大岡昇平はご御自分の体験したことを、なんとか表現しようとしたのではないか。
死に直面した過酷な状況のなか、目の前に迫ってきた米兵を銃で射たなかったときの自らの心理過程を描いている箇所で、次の文章がある。
〈それは私がこのときひとりだったからである。戦争とは集団をもってする暴力行為であり、各人の行為は集団の意識によって制約され鼓舞される。もしこのとき、僚友が一人でもとなりにいたら、私は私自身の生命のいかんにかかわらず、猶予なく射っていたろう。〉
〇鶴見俊輔は第二次世界大戦で徴兵されてジャカルタで軍属として短波無線の傍受の仕事に就いた。
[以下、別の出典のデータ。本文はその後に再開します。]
(** [*pc.AuthToken]; [a.Account()] reads the token's account, which a
    token handed to a handler always has. *)
Record AuthToken := { tok_account : pc_Account }.

Record Request := {
  req_PostForm : gmap string string;
  req_Query    : gmap string string;
  req_Body     : error + string;       (* what ioutil.ReadAll(r.Body) gives *)
}.

Definition PostFormValue (r : Request) (key : string) : string :=
  default "" (req_PostForm r !! key).
Definition Query_Get (r : Request) (key : string) : string :=
  default "" (req_Query r !! key).

Record EventData := {
  data_Raw : string;
  data_Obj : gmap string string;
}.

(** [stripe.Event]; [Data] is a pointer field. *)
Record StripeEvent := {
  ev_Type : string;
  ev_Data : option EventData;
}.

Record SubParams := { TrialEndNow : bool }.

Record TrackingEvent := {
  te_TrackingID : string;
  te_Name       : string;
  te_Properties : list (string * string);
}.

Definition StatusFound : Z := 302.

(** ** What a handler does to the outside, in order *)

(** One entry per call that leaves the handler, with what it returned,
    and one per response, log line and tracking event. *)
Inductive Event :=
| CallAccountFromEmail (email : string) (create : bool) (res : error + loc)
| CallSetPaymentSource (acc : loc) (token : string) (res : option error)
| CallEnsureSubscription (acc : loc) (res : error + loc)
| CallSubUpdate (id : string) (params : SubParams) (res : error + loc)
| CallSubCancel (id : string) (res : error + loc)
| CallCustomerGet (id : string) (res : error + loc)
| CallStoragePut (acc : loc) (res : option error)
| HttpRedirect (url : string) (code : Z)
| LogPrintf (line : string)
| GoTrack (ev : TrackingEvent).

Definition err_of {A} (res : error + A) : option error :=
  match res with inl e => Some e | inr _ => None end.


Definition is_provider_call (e : Event) : bool :=
  match e with
  | CallSetPaymentSource _ _ _ | CallEnsureSubscription _ _
  | CallSubUpdate _ _ _ | CallSubCancel _ _ | CallCustomerGet _ _ => true
  | _ => false
  end.

Definition is_store_put (e : Event) : bool :=
  match e with CallStoragePut _ _ => true | _ => false end.

Definition is_response (e : Event) : bool :=
  match e with HttpRedirect _ _ | GoTrack _ => true | _ => false end.

(** ** The environment of handler.go *)

Record State (Sto Prov : Type) := mkState {
  heap  : Heap;
  store : Sto;       (* what h.Storage holds *)
  prov  : Prov;      (* the billing provider's side *)
}.
Arguments mkState {Sto Prov}.
Arguments heap {Sto Prov}.
Arguments store {Sto Prov}.
Arguments prov {Sto Prov}.

(** Everything handler.go calls and does not define. A call that returns
    [(value, error)] is a sum: by Go's convention the value is used only
    when the error is nil. Each field has the access its Go signature
    gives it: a method of [*Account] and the stripe client see memory and
    the provider, [h.AccountFromEmail] and [EnsureSubscription(acc,
    h.Storage)] also see the storage, [h.Storage.Put] reads memory and
    writes the storage. *)
Record Env := {
  Sto  : Type;
  Prov : Type;
  AccountFromEmail : string -> bool -> State Sto Prov -> (error + loc) * State Sto Prov;
  HasActiveSubscription : Heap -> loc -> bool;
  Subscription : Heap -> loc -> option loc;
  SetPaymentSource : loc -> string -> Heap * Prov -> option error * (Heap * Prov);
  EnsureSubscription : loc -> State Sto Prov -> (error + loc) * State Sto Prov;
  sub_Update : string -> SubParams -> Heap * Prov -> (error + loc) * (Heap * Prov);
  sub_Cancel : string -> Heap * Prov -> (error + loc) * (Heap * Prov);
  customer_Get : string -> Heap * Prov -> (error + loc) * (Heap * Prov);
  Storage_Put : loc -> Heap -> Sto -> option error * Sto;
  Unmarshal_Event : string -> error + StripeEvent;
  Unmarshal_Customer : string -> Heap -> (error + loc) * Heap;
  FormatRequest : Request -> string;
  sourceFromRef : string -> string;
}.

(** ** The handler monad: state, trace, panics *)

Inductive Outcome (A : Type) :=
| Done (a : A)
| Panic.                               (* nil pointer dereference *)
Arguments Done {A}.
Arguments Panic {A}.

Abbreviation St E := (State (Sto E) (Prov E)).

Section Handlers.
Context (E : Env).

Record World := mkWorld {
  state : St E;
  trace : list Event;
}.

Definition M (A : Type) : Type := World -> Outcome A * World.

Definition ret {A} (a : A) : M A := fun w => (Done a, w).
その時期に、インド人の捕虜が伝染病にかかり、治療する薬が不足しているから、という理由で捕虜殺害命令が、自分の隣室の軍属に下され、その軍属は、毒薬とピストルを持たされ、実際にピストルで射殺したと鶴見氏に語ったそうだ。
それを聞いて、その命令が自分に下された場合、どうすればいいのか考えたという。
『鶴見俊輔伝』(黒川創著、新潮社)で次のように述べている。
《『戦争中、自分に捕虜殺害の命令が下っていたら、それを拒み通すことなどできただろうか?』
「この自問は、戦後70年間、彼の中に生きつづける。それを拒めたかは、疑わしい。だからこそ、『敵を殺せ』と人に命じる国家という制度への憎しみと懐疑が、彼のなかで消えずに残る。
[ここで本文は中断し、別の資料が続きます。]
Lemma SplitBytes_splits_on_commas_witness :
  SplitBytes 12
    (bs "(1," ++ [dquote] ++ bs "a,b" ++ [dquote] ++ bs ",3)") =
  Some (Returns ([Some (bs "1"); Some (bs "a,b"); Some (bs "3")], None)) /\
  splitTurn (mkSstate (mkReader (bs "1,2)") 1) [] (Some (bs "1")) x31 1
               false) =
  Returns (inl (mkSstate (mkReader (bs "1,2)") 2) [Some (bs "1")]
                  (Some []) comma 1 false)) /\
  splitTurn (splitInit (dquote :: bs "a)")) =
  Returns (inl (mkSstate (mkReader (dquote :: bs "a)") 1) [] None dquote 1
                  true)) /\
  sdepth (splitInit (bs "a)")) = 1.
Proof.
  split; [|split; [|split]].
  - apply (proj1 (proj2 (proj2 (proj2 SplitBytes_splits_on_commas))) 12%nat).
    apply Nat.le_refl.
  - apply (proj1 (proj2 SplitBytes_splits_on_commas)
             (mkSstate (mkReader (bs "1,2)") 1) [] (Some (bs "1")) x31 1
                false)).
    + cbn. lia.
    + reflexivity.
  - apply (proj1 (proj2 (proj2 SplitBytes_splits_on_commas))
             (splitInit (dquote :: bs "a)"))).
    + cbn. lia.
    + cbn. lia.
    + reflexivity.
  - apply (proj1 (proj2 (proj2 (proj2 (proj2 (proj2
             SplitBytes_splits_on_commas)))))
             (bs "a)") (splitInit (bs "a)"))).
    + apply reached_init.
    + cbn. lia.
Defined.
状況のなかで考える-と、よく彼は言う。『状況』とは、歴史のただなかに身を置く、現在という場所のことだろう。」と黒川は言う。》
別のところで、鶴見氏はこうも言っている。
「自分も悪をなし得る存在である。悪をなしていないのは、たまたまの運の巡り合わせに過ぎない。」
〈戦争中、私は、殺したくないという希望によって生きた。同時に、殺す役にあたる人に敵意をもつことはなかった。殺し殺される場にともにおかれたものとして共同性の感情をもった。敵味方の区別なく、戦死者に対して脱帽する姿勢が敗戦によってたたれることなく、つづいている。戦死者が不戦の意思をもつかどうかとかかわりがない。